Retail analytics: today you didn’t buy condoms, and the store already knows when you will need a discount on baby food

That's somehow it works cunningly.
About your unborn child - this, of course, is exaggerated, but everything can be. In practice, we help retailers fight for each ruble using the mathematical apparatus . For example, you have a loyalty card in your wallet, or you pay with a credit card. This means that in general the store knows how many and what products you need. Then you can build the optimal model of your trip to the store and understand in which situation you will buy more. What should be where, what kind of milk do you prefer (all of a sudden you are ready to take expensive and natural without hesitation?) And so on. It’s easy to model you on the basis of data.

The same analytics can be applied to all aspects of retail.

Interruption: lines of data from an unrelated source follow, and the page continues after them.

(** What a submit sends when the upload, if there is one, succeeds. *)
Lemma handleSave_sent (e : env) (w : world) :
  Submit.upload_failure e w = None ->
  exists tail,
    (tail = [] \/ tail = [Select]) /\
    sent (run (handleSave e) w)
    = (sent w ++ Submit.upload_request e (ui w)
              ++ Submit.write_request e (ui w) :: tail)%list.
Proof.
  intros Hu. destruct (fault e (Submit.write_request e (ui w))) as [msg|] eqn:Hw.
  - exists []. split; [now left|]. unfold run.
    now rewrite (handleSave_write_fails e w msg Hu Hw).
  - exists [Select]. split; [now right|]. unfold run.
    rewrite (handleSave_succeeds e w Hu Hw). unfold refreshed.
    destruct (fault e Select); cbn [snd sent]; now rewrite <- !app_assoc.
Qed.

Lemma handleSave_keeps_tires (e : env) (w : world) (msg : string) :
  fault e Select = Some msg ->
  tires (ui (run (handleSave e) w)) = tires (ui w).
Proof.
  intros Hs. unfold run.
  destruct (Submit.upload_failure e w) as [m|] eqn:Hu.
  - now rewrite (handleSave_upload_fails e w m Hu).
  - destruct (fault e (Submit.write_request e (ui w))) as [m|] eqn:Hw.
    + now rewrite (handleSave_write_fails e w m Hu Hw).
    + rewrite (handleSave_succeeds e w Hu Hw). unfold refreshed. now rewrite Hs.
Qed.

End SubmitLemmas.

Lemma handleDelete_keeps_tires (e : env) (row : string) (w : world) (msg : string) :
  fault e Select = Some msg ->
  tires (ui (run (handleDelete e row) w)) = tires (ui w).
Proof.
  intros Hs. unfold run. destruct (confirmed e) eqn:Hc.
  - destruct (fault e (Delete row)) as [m|] eqn:Hd.
    + now rewrite (handleDelete_fails e row w m Hc Hd).
    + rewrite (handleDelete_succeeds e row w Hc Hd). unfold refreshed. now rewrite Hs.
  - now rewrite (handleDelete_declined e row w Hc).
Qed.

(* ================================================================== *)
(** ** The price the draft holds: lemmas *)






Section PriceHeld.
Context {E : Engine}.
(** * Stream compaction of the wearable-thesis repository

    A shallow embedding of [src/strava/stream_jsonl_processor.py]: the
    normalisation of raw Strava streams, the resampling engine, the derived
    pace series, the quantile summaries, record assembly, and the batch
    (JSONL) utilities, followed by the properties proved about them.

    Conventions of the embedding:
    - Python values are the inductive [pyval]; [int] is [Z]; [float] is
      modelled by exact rationals [Q] (no rounding error, no nan/inf);
    - characters are [ascii] (code points below 256), text is [string];
    - a Python [dict] is an association list in insertion order (the order
      of the items decides which stream wins a shared quantile key and the
      order of the fields of a serialised record); the file system is a
      finite map from paths to contents;
    - a call returns an [outcome]: a value, a raised exception, or
      [OutOfFuel] when the bounded unrolling of a [while] loop is used up;
    - the [json] and [random] modules and the parser behind [float(str)]
      are parameters of the sections that use them. *)

From Stdlib Require Import ZArith QArith Qround Qabs Lqa Lia String Ascii List DecimalString.
From stdpp Require Import base option list gmap strings.
Import ListNotations.

Local Open Scope string_scope.
Local Open Scope list_scope.

(** ** Outcomes *)

Inductive pyexn :=
| TypeError | ValueError | AttributeError | IndexError | FileNotFoundError.

Inductive outcome (A : Type) :=
| Ret (a : A)
| Raise (e : pyexn)
| OutOfFuel.
Arguments Ret {A} a.
Arguments Raise {A} e.
Arguments OutOfFuel {A}.

#[global] Instance outcome_ret : MRet outcome := fun A a => Ret a.
#[global] Instance outcome_bind : MBind outcome := fun A B f m =>
  match m with
  | Ret a => f a
  | Raise e => Raise e
  | OutOfFuel => OutOfFuel
  end.

(** ** Python values *)

#[local] Set Warnings "-register-all".

Inductive pyval :=
| VNone
| VBool (b : bool)
| VInt (z : Z)
| VFloat (q : Q)
| VStr (s : string)
| VList (l : list pyval)
| VDict (d : list (string * pyval)).

Abbreviation dict V := (list (string * V)).

Module Dict.
Section Ops.
Context {V : Type}.

(** [d.get(k)] *)
Fixpoint get (k : string) (d : dict V) : option V :=
  match d with
  | [] => None
  | (k', v) :: d' => if String.eqb k k' then Some v else get k d'
  end.

(** [k in d] *)
Definition mem (k : string) (d : dict V) : bool :=
  match get k d with Some _ => true | None => false end.

(** [d[k] = v]: an existing key keeps its position, a new key goes last. *)
Fixpoint set (k : string) (v : V) (d : dict V) : dict V :=
  match d with
  | [] => [(k, v)]
  | (k', v') :: d' =>
      if String.eqb k k' then (k', v) :: d' else (k', v') :: set k v d'
  end.

(** [not d] *)
Definition is_empty (d : dict V) : bool :=
  match d with [] => true | _ => false end.

(** [d.pop(k, None)] *)
Fixpoint pop (k : string) (d : dict V) : dict V :=
  match d with
  | [] => []
  | (k', v') :: d' =>
      if String.eqb k k' then pop k d' else (k', v') :: pop k d'
  end.
End Ops.
End Dict.

(** ** Strings *)

Definition comma : ascii := ","%char.
Definition newline : ascii := "010"%char.
Definition carriage_return : ascii := "013"%char.

(** [str.isspace] on one character of the Latin-1 range. *)
Definition py_isspace (c : ascii) : bool :=
  let n := nat_of_ascii c in
  ((9 <=? n) && (n <=? 13) || (28 <=? n) && (n <=? 32)
   || (n =? 133) || (n =? 160))%nat.

Fixpoint py_lstrip (s : string) : string :=
  match s with
  | "" => ""
  | String c s' => if py_isspace c then py_lstrip s' else s
  end.

Fixpoint py_rstrip (s : string) : string :=
  match s with
  | "" => ""
  | String c s' =>
      match py_rstrip s' with
      | "" => if py_isspace c then "" else String c ""
      | r => String c r
      end
  end.

(** [s.strip()] *)
Definition py_strip (s : string) : string := py_rstrip (py_lstrip s).

Definition lower_char (c : ascii) : ascii :=
  let n := nat_of_ascii c in
  if ((65 <=? n) && (n <=? 90)
      || (192 <=? n) && (n <=? 222) && negb (n =? 215))%nat
  then ascii_of_nat (n + 32) else c.

(** [s.lower()] *)
Fixpoint py_lower (s : string) : string :=
  match s with
  | "" => ""
  | String c s' => String (lower_char c) (py_lower s')
  end.

(** [s.startswith(p)] *)
Definition py_startswith (s p : string) : bool := String.prefix p s.

(** [s.split(sep)] for a one-character separator. *)
Fixpoint py_split (sep : ascii) (s : string) : list string :=
  match s with
  | "" => [""]
  | String c s' =>
      if Ascii.eqb c sep then "" :: py_split sep s'
      else match py_split sep s' with
           | [] => [String c ""]
           | t :: ts => String c t :: ts
           end
  end.

(** [sep.join(parts)] *)
Definition py_join (sep : string) (parts : list string) : string :=
  String.concat sep parts.

(** [needle in hay] for strings. *)
Fixpoint py_contains (needle hay : string) : bool :=
  String.prefix needle hay
  || match hay with
     | "" => false
     | String _ hay' => py_contains needle hay'
     end.

(** ** Numbers *)

(** [str(n)] for an [int]. *)
Definition str_of_int (z : Z) : string := NilZero.string_of_int (Z.to_int z).

(** [round(x)] on a float: to the nearest integer, ties to the even one. *)
Definition py_round (x : Q) : Z :=
  let f := Qfloor x in
  match Qcompare (x - inject_Z f) (1 # 2) with
  | Lt => f
  | Gt => (f + 1)%Z
  | Eq => if Z.even f then f else (f + 1)%Z
  end.

(** [int(x)] on a float: truncation toward zero. *)
Definition py_int (x : Q) : Z :=
  if Qle_bool 0 x then Qfloor x else Qceiling x.

(** [f"{x:.2f}"] *)
Definition format_2f (x : Q) : string :=
  let n := py_round (x * inject_Z 100) in
  let a := Z.abs n in
  let frac := (a mod 100)%Z in
  ((if Qlt_le_dec x 0 then "-" else "")
   ++ str_of_int (a / 100)%Z ++ "."
   ++ (if (frac <? 10)%Z then "0" else "") ++ str_of_int frac)%string.

(** [bool(v)] *)
Definition py_truthy (v : pyval) : bool :=
  match v with
  | VNone => false
  | VBool b => b
  | VInt z => negb (z =? 0)%Z
  | VFloat q => negb (Qeq_bool q 0)
  | VStr s => negb (String.eqb s "")
  | VList l => match l with [] => false | _ => true end
  | VDict d => match d with [] => false | _ => true end
  end.

(** [value not in (None, "")] *)
Definition is_meaningful (v : pyval) : bool :=
  match v with
  | VNone => false
  | VStr s => negb (String.eqb s "")
  | _ => true
  end.

(** [_is_numeric_value]: [bool] is a subclass of [int] in Python. *)
Definition _is_numeric_value (value : pyval) : bool :=
  match value with
  | VBool _ | VInt _ | VFloat _ => true
  | _ => false
  end.

(** The number denoted by a numeric value. *)
Definition num_of (v : pyval) : option Q :=
  match v with
  | VBool b => Some (if b then 1 else 0)%Q
  | VInt z => Some (inject_Z z)
  | VFloat q => Some q
  | _ => None
  end.

(** [a - b]; only numbers can be subtracted. *)
Definition py_sub (a b : pyval) : outcome Q :=
  match num_of a, num_of b with
  | Some x, Some y => Ret (x - y)%Q
  | _, _ => Raise TypeError
  end.

(** [l[i]] *)
Definition py_index {A} (l : list A) (i : nat) : outcome A :=
  match l !! i with
  | Some x => Ret x
  | None => Raise IndexError
  end.

(** ** numpy *)

Module np.
Fixpoint insert_sorted (x : Q) (l : list Q) : list Q :=
  match l with
  | [] => [x]
  | y :: l' => if Qle_bool x y then x :: l else y :: insert_sorted x l'
  end.

Definition sort (l : list Q) : list Q := foldr insert_sorted [] l.

(** One level of [np.percentile] (default linear interpolation between
    order statistics), on a non-empty list. *)
Definition percentile1 (values : list Q) (level : Z) : Q :=
  let s := sort values in
  let n := length s in
  let pos := ((level # 100) * inject_Z (Z.of_nat (n - 1)))%Q in
  let lo := Z.to_nat (Qfloor pos) in
  let hi := Nat.min (lo + 1) (n - 1) in
  let a := nth lo s 0%Q in
  let b := nth hi s 0%Q in
  Qred (a + (pos - inject_Z (Qfloor pos)) * (b - a))%Q.

Definition percentile (values : list Q) (levels : list Z) : list Q :=
  map (percentile1 values) levels.

(** [np.round(x, 6)] *)
Definition round6 (x : Q) : Q :=
  Qred (inject_Z (py_round (x * inject_Z 1000000)) / inject_Z 1000000)%Q.

(** [np.mean] on a non-empty list, as an exact rational: it is the float64
    mean of the source wherever the sums involved are exact in binary64. *)
Definition mean (values : list Q) : Q :=
  Qred (foldr Qplus 0%Q values / inject_Z (Z.of_nat (length values)))%Q.
End np.

(** ** Stream normalisation *)

Definition QUANTILE_LEVELS : list Z := [5; 25; 50; 75; 95]%Z.
Definition CADENCE_MULTIPLIER : Z := 2.

(** One element of the list returned by the API client:
    [{'type': ..., 'data': [...]}]; a missing ['type'] is [None]. *)
Record RawStream := { stream_type : option string; stream_data : list pyval }.

Definition is_none (v : pyval) : bool :=
  match v with VNone => true | _ => false end.

Definition Qltb (x y : Q) : bool := negb (Qle_bool y x).

Definition _stream_key_for_quantiles (stream_type : string) : string :=
  let mapping :=
    [("heartrate", "hr_bpm"); ("altitude", "altitude_m");
     ("distance", "distance_m"); ("velocity_smooth", "velocity_smooth_ms");
     ("cadence", "cadence_spm"); ("time", "time_s")] in
  default stream_type (Dict.get stream_type mapping).

(** [name.strip().lower().startswith(prefix)], after the [if not name] guard. *)
Definition name_has_prefix (prefix : string) (activity_name : pyval) : outcome bool :=
  if negb (py_truthy activity_name) then Ret false
  else match activity_name with
       | VStr s => Ret (py_startswith (py_lower (py_strip s)) prefix)
       | _ => Raise AttributeError
       end.

Definition _is_running_activity : pyval -> outcome bool := name_has_prefix "running".
Definition _is_rest_activity : pyval -> outcome bool := name_has_prefix "rest".

Definition _extract_numeric_values (data : list pyval) : list Q :=
  omap (fun value => if _is_numeric_value value then num_of value else None) data.

Definition _convert_streams_to_dict (streams_data : list RawStream) : dict (list pyval) :=
  fold_left
    (fun streams_dict stream =>
       match stream_type stream, stream_data stream with
       | Some ty, (_ :: _) as data =>
           if String.eqb ty "" then streams_dict else Dict.set ty data streams_dict
       | _, _ => streams_dict
       end)
    streams_data [].

(** [[idx for idx, value in enumerate(moving_data) if bool(value)]] *)
Fixpoint truthy_indices (idx : nat) (moving_data : list pyval) : list nat :=
  match moving_data with
  | [] => []
  | value :: rest =>
      if py_truthy value then idx :: truthy_indices (S idx) rest
      else truthy_indices (S idx) rest
  end.

Definition filter_data (valid_indices : list nat) (data : list pyval) : list pyval :=
  omap (fun i => data !! i) valid_indices.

From the ridiculous - once the system calculated that it would be profitable to destroy about half a ton of paper. At first they thought it was a bug - but they started digging and found out that the supplier gives a discount for a certain purchase threshold. And the network may not have time to sell the right amount of paper. Given the cost of the warehouse, delivery and the level of discounts starting from the threshold, it is easier to take and destroy a bunch of goods in order to receive it at a lower price. The discount at least doubles compensates for losses from its loss.

At the input, we have data from various sources (for example, cashier's checks, logs of access to loyalty cards, visitor counters in stores, data on warehouse loading, and so on). The answer for the business owner is the answers. For example, here are the questions:
  • What is the optimal amount of stock balance for each product?
  • How exactly do marketing campaigns affect sales?
  • Why on Saturday the 9th from 18:00 to 19:15 not a single bottle of wine was sold?
  • What sales results should a new product show to leave it online? How does this relate to the place in the window?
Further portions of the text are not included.